Salut Francis !
Cela fait bien une douzaine d’années que nous nous connaissons Miguel Marajo et moi. Sa silhouette, souvent croisée dans les vernissages de l’ARC et ailleurs dans Paris, m’était familière avant que sa peinture ne le devienne. Sa peinture – son travail, comme on disait ici avant qu’il ne commence à peindre. Nous avions suivi, sans doute, des chemins parallèles, c’est pourquoi il nous fut facile de nous reconnaître. Parmi les œuvres qu’il a choisi de montrer cette fois, plusieurs pour moi sautent à l’esprit.

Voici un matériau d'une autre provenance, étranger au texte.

Lemma scan_cells_invariant (Q : session -> Prop) L year :
  (∀ s c w w' s', Q s -> scan_cell L year s c w = (w', Ok s') -> Q s') ->
  ∀ r s w w' s', Q s -> scan_cells L year s r w = (w', Ok s') -> Q s'.
Proof.
  intros Hstep. induction r as [|c r IH]; intros s w w' s' Hs; simpl.
  - by intros [= _ <-].
  - intros H. apply bind_ok in H as (w1 & s1 & Hc & H). eauto.
Qed.

(** What holds of the bag of every row, from the empty bag on, and carries
    over to the record made of it, holds of every record returned. *)
Lemma scan_rows_Forall_bag (Q P : session -> Prop) L year d :
  Q ∅ ->
  (∀ s c w w' s', Q s -> scan_cell L year s c w = (w', Ok s') -> Q s') ->
  (∀ s buyin cashout,
     Q s -> s ≠ ∅ -> choose_buyin d s = Ok buyin ->
     (py_add buyin (get s "Winloss" (VInt 0)) ≫= py_round2) = Ok cashout ->
     P (closed s buyin cashout)) ->
  ∀ rows idx acc w w' acc',
    scan_rows L year d idx rows acc w = (w', Ok acc') ->
    Forall P acc -> Forall P acc'.
Proof.
  intros H0 Hstep Hclose. induction rows as [|r rows IH]; intros idx acc w w' acc'; simpl.
  - by intros [= _ <-].
  - intros H Hacc.
    apply bind_ok in H as (w1 & s & Hcells & H).
    apply bind_ok in H as (w2 & acc1 & Hrow & H).
    eapply IH; [done|].
    pose proof (scan_cells_invariant Q L year Hstep r ∅ w w1 s H0 Hcells) as Hs.
    apply close_row_ok in Hrow as [(_ & -> & _)|(Hne & buyin & cashout & Hb & Hc & ->)]; [done|].
    apply Forall_app. split; [done|]. apply Forall_singleton. eauto.
Qed.

Lemma py_div_ints_is_float a b v : py_div (VInt a) (VInt b) = Ok v -> ∃ x, v = VFloat x.
Proof.
  unfold py_div. intros H. apply result_bind_ok in H as (x & _ & [= <-]). eauto.
Qed.

Lemma py_add_float_r a y v : py_add a (VFloat y) = Ok v -> ∃ x, v = VFloat x.
Proof.
  destruct a; simpl; [done| |].
  - intros H. apply result_bind_ok in H as (x & _ & [= <-]). eauto.
  - intros [= <-]. eauto.
Qed.

Lemma parse_duration_is_float d v : parse_duration d = Ok v -> ∃ x, v = VFloat x.
Proof.
  unfold parse_duration. intros H.
  apply result_bind_ok in H as (h & _ & H).
  apply result_bind_ok in H as (m & _ & H).
  apply result_bind_ok in H as (s & _ & H).
  apply result_bind_ok in H as (a & Ha & H). apply py_div_ints_is_float in Ha as [x ->].
  apply result_bind_ok in H as (hm & Hhm & H). apply py_add_float_r in Hhm as [y ->].
  apply result_bind_ok in H as (b & Hb & H). apply py_div_ints_is_float in Hb as [z ->].
  apply result_bind_ok in H as (t & Ht & H). apply py_add_float_r in Ht as [u ->].
  injection H as <-. eauto.
Qed.

Lemma parse_winloss_is_float t v : parse_winloss t = Ok v -> ∃ x, v = VFloat x.
Proof.
  unfold parse_winloss. destruct (py_float _) as [x|e]; [|done]. intros [= <-]. eauto.
Qed.

Lemma estimate_is_float stakes v :
  estimate_buyin_from_stakes stakes = Ok v -> ∃ x, v = VFloat x.
Proof.
  unfold estimate_buyin_from_stakes. intros H.
  apply result_bind_ok in H as (bb & _ & H).
  apply result_bind_ok in H as (p & Hp & H).
  simpl in Hp. injection Hp as <-. injection H as <-. eauto.
Qed.

Lemma field_ok_insert (s : session) key v :
  map_Forall (fun k x => field_ok k x = true) s -> field_ok key v = true ->
  map_Forall (fun k x => field_ok k x = true) (<[key := v]> s).
Proof. intros Hs Hv. by apply map_Forall_insert_2. Qed.

Lemma scan_cell_field_ok L year s c w w' s' :
  map_Forall (fun k x => field_ok k x = true) s ->
  scan_cell L year s c w = (w', Ok s') ->
  map_Forall (fun k x => field_ok k x = true) s'.
Proof.
  rewrite scan_cell_by_column. intros Hs H.
  destruct (column_of c) as [[]|]; [destruct (tooltip c)|..];
    try (apply bind_ok in H as (w1 & x & Hx & H));
    injection H as _ <-; try done; repeat apply field_ok_insert; try done.
  - injection Hx as _ Hx. by apply parse_duration_is_float in Hx as [y ->].
  - injection Hx as _ Hx. by apply parse_winloss_is_float in Hx as [y ->].
Qed.

Lemma winloss_of_bag (s : session) :
  map_Forall (fun k x => field_ok k x = true) s ->
  get s "Winloss" (VInt 0) = VInt 0 ∨ ∃ x, get s "Winloss" (VInt 0) = VFloat x.
Proof.
  intros Hs. unfold get. destruct (s !! "Winloss") as [v|] eqn:E; [|by left].
  right. apply Hs in E. destruct v; try done. eauto.
Qed.

Lemma closed_field_ok d s buyin cashout :
  map_Forall (fun k x => field_ok k x = true) s ->
  choose_buyin d s = Ok buyin ->
  (py_add buyin (get s "Winloss" (VInt 0)) ≫= py_round2) = Ok cashout ->
  map_Forall (fun k x => field_ok k x = true) (closed s buyin cashout).
Proof.
  intros Hs Hb Hc. apply result_bind_ok in Hc as (t & Ht & Hc).
  unfold closed. repeat apply field_ok_insert; [done| |].
  - destruct buyin; [|done|done].
    by destruct (winloss_of_bag s Hs) as [Hw|[x Hw]]; rewrite Hw in Ht.
  - destruct t; [done| |]; by injection Hc as <-.
Qed.

(** X3.  In every record the converter returns, the text fields ([Date],
    [Stakes], [Table], [Game Type], [Hands]) hold strings, [Duration] and
    [Winloss] hold floats, [Buyin] and [Cashout] hold numbers and are always
    there, and there is no other field. *)
Theorem returned_records_are_well_formed
    L html_file output_csv year d location bankroll w w' sessions :
  convert_pokercraft_to_bink L html_file output_csv year d location bankroll w
    = (w', Ok sessions) ->
  Forall (fun s => map_Forall (fun k x => field_ok k x = true) s
                   ∧ is_Some (s !! "Buyin") ∧ is_Some (s !! "Cashout")) sessions.
Proof.
  intros H. apply convert_returns in H as [->|(html & w1 & _ & H)]; [done|].
  eapply (scan_rows_Forall_bag (fun s => map_Forall (fun k x => field_ok k x = true) s));
    [ | | |done|done].
  - apply map_Forall_empty.
  - intros. by eapply scan_cell_field_ok.
  - intros s buyin cashout Hs _ Hb Hc. split_and!.
    + by eapply closed_field_ok.
    + unfold closed. rewrite !lookup_insert_is_Some'. auto.
    + unfold closed. rewrite !lookup_insert_is_Some'. auto.
Qed.

Lemma returned_records_are_well_formed_witness :
  Forall (fun s => map_Forall (fun k x => field_ok k x = true) s
                   ∧ is_Some (s !! "Buyin") ∧ is_Some (s !! "Cashout"))
         [Sample.full_session; Sample.full_session].
Proof.
  apply (returned_records_are_well_formed
           (Sample.lib [Sample.full_row; Sample.full_row])
           "pokercraft_sessions.html" "bink_import.csv" (Some 2024) None
           "Natural8" "Natural8" Sample.disk
           (Sample.run [Sample.full_row; Sample.full_row] (Some 2024) None).1).
  by_vm.
Defined.

Lemma game_type_of_table_insert (s : session) key v :
  key ≠ "Table" -> key ≠ "Game Type" ->
  game_type_of_table s -> game_type_of_table (<[key := v]> s).
Proof.
  intros H1 H2. unfold game_type_of_table. by rewrite !lookup_insert_ne.
Qed.

Lemma scan_cell_game_type L year s c w w' s' :
  game_type_of_table s -> scan_cell L year s c w = (w', Ok s') -> game_type_of_table s'.
Proof.
  rewrite scan_cell_by_column. intros Hs H.
  destruct (column_of c) as [[]|]; [destruct (tooltip c)|..];
    try (apply bind_ok in H as (w1 & x & Hx & H));
    injection H as _ <-; try done; try (by apply game_type_of_table_insert).
  unfold game_type_of_table.
  by rewrite lookup_insert_ne, lookup_insert_eq, lookup_insert_eq.
Qed.

Lemma parse_game_type_range t :
  parse_game_type t = "Texas Hold'em" ∨ parse_game_type t = "Omaha".
Proof. unfold parse_game_type. repeat case_match; auto. Qed.

(** X4.  In every record the converter returns the game type goes with the
    table name: it is set exactly when the table name is, to what
    [parse_game_type] makes of that name; so the game type written to the
    file (Texas Hold'em when unset) is always Texas Hold'em or Omaha. *)
Theorem game_type_follows_table
    L html_file output_csv year d location bankroll w w' sessions :
  convert_pokercraft_to_bink L html_file output_csv year d location bankroll w
    = (w', Ok sessions) ->
  Forall (fun s =>
            game_type_of_table s ∧
            (get s "Game Type" (VStr "Texas Hold'em") = VStr "Texas Hold'em"
             ∨ get s "Game Type" (VStr "Texas Hold'em") = VStr "Omaha")) sessions.
Proof.
  intros H. apply convert_returns in H as [->|(html & w1 & _ & H)]; [done|].
  eapply (scan_rows_Forall_bag game_type_of_table); [ | | |done|done].
  - done.
  - intros. by eapply scan_cell_game_type.
  - intros s buyin cashout Hs _ _ _.
    assert (game_type_of_table (closed s buyin cashout)) as Hg.
    { unfold closed. by repeat apply game_type_of_table_insert. }
    split; [done|]. unfold game_type_of_table, get in *.
    destruct (closed s buyin cashout !! "Table") as [[t| |]|]; try done.
    + rewrite Hg. simpl. destruct (parse_game_type_range t) as [-> | ->]; auto.
    + rewrite Hg. simpl. auto.
Qed.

En disant cela, j’affirme surtout qu’elles bondissent – et qu’en jaillissant ainsi elles me paraissent s’imposer comme une évidence ; je parle des plus colorées et des non figuratives. De cet ensemble, dont je crois bien avoir vu les prémices dans son atelier, j’ai dû lui dire tout de suite qu’elles me faisaient penser à Picabia. C’est pour cela qu’elles me sautent aux yeux : non qu’il y ait une vraie parenté, mais je vois en elles, dans les couleurs comme dans les matières – dans le choix des tubes pour ainsi dire – et dans le fait d’opter pour des fonds terre de sienne passés à la colle quelque chose qui me rappelle les cartons de Picabia : des supports destinés au surgissement des bielles ou de ces spaghetti tirés du Ripolin. Des œuvres intrigantes, au titre lui-même picabien (Danse de la gâchette, Calimpsus…), qui ne me rappellent aucune peinture en particulier… aucune et toutes à la fois.
À quoi cela tient-il encore ? Sans doute au fait que j’y décèle – et ceci peut bien n’être que subjectif – une intensité et une propension au « lâchez tout » (et non au lâcher prise) qui est la marque de notre cher disparu.
« À bientôt Francis ! », lui écrivait Marcel Duchamp à l’annonce de sa mort. Or, du point où nous sommes aujourd’hui, tout porte à répéter ces mots chaque fois que l’occasion s’en présente ; en dépit du temps et de l’espace. Et c’est le cas avec Miguel Marajo… D’ailleurs, l’hommage dérivé auquel il nous invite croise comme par un fait exprès toute une génération dont F. P. fut sinon le centre, du moins l’un des essieux moteurs : celle de Dizzy Gillespie et celle de Picasso. Alors, inévitablement, le jazz, le noir de carbone – le fusain – évoquent un fonds à la fois évident et impossible à désigner. Une seule couleur – le noir.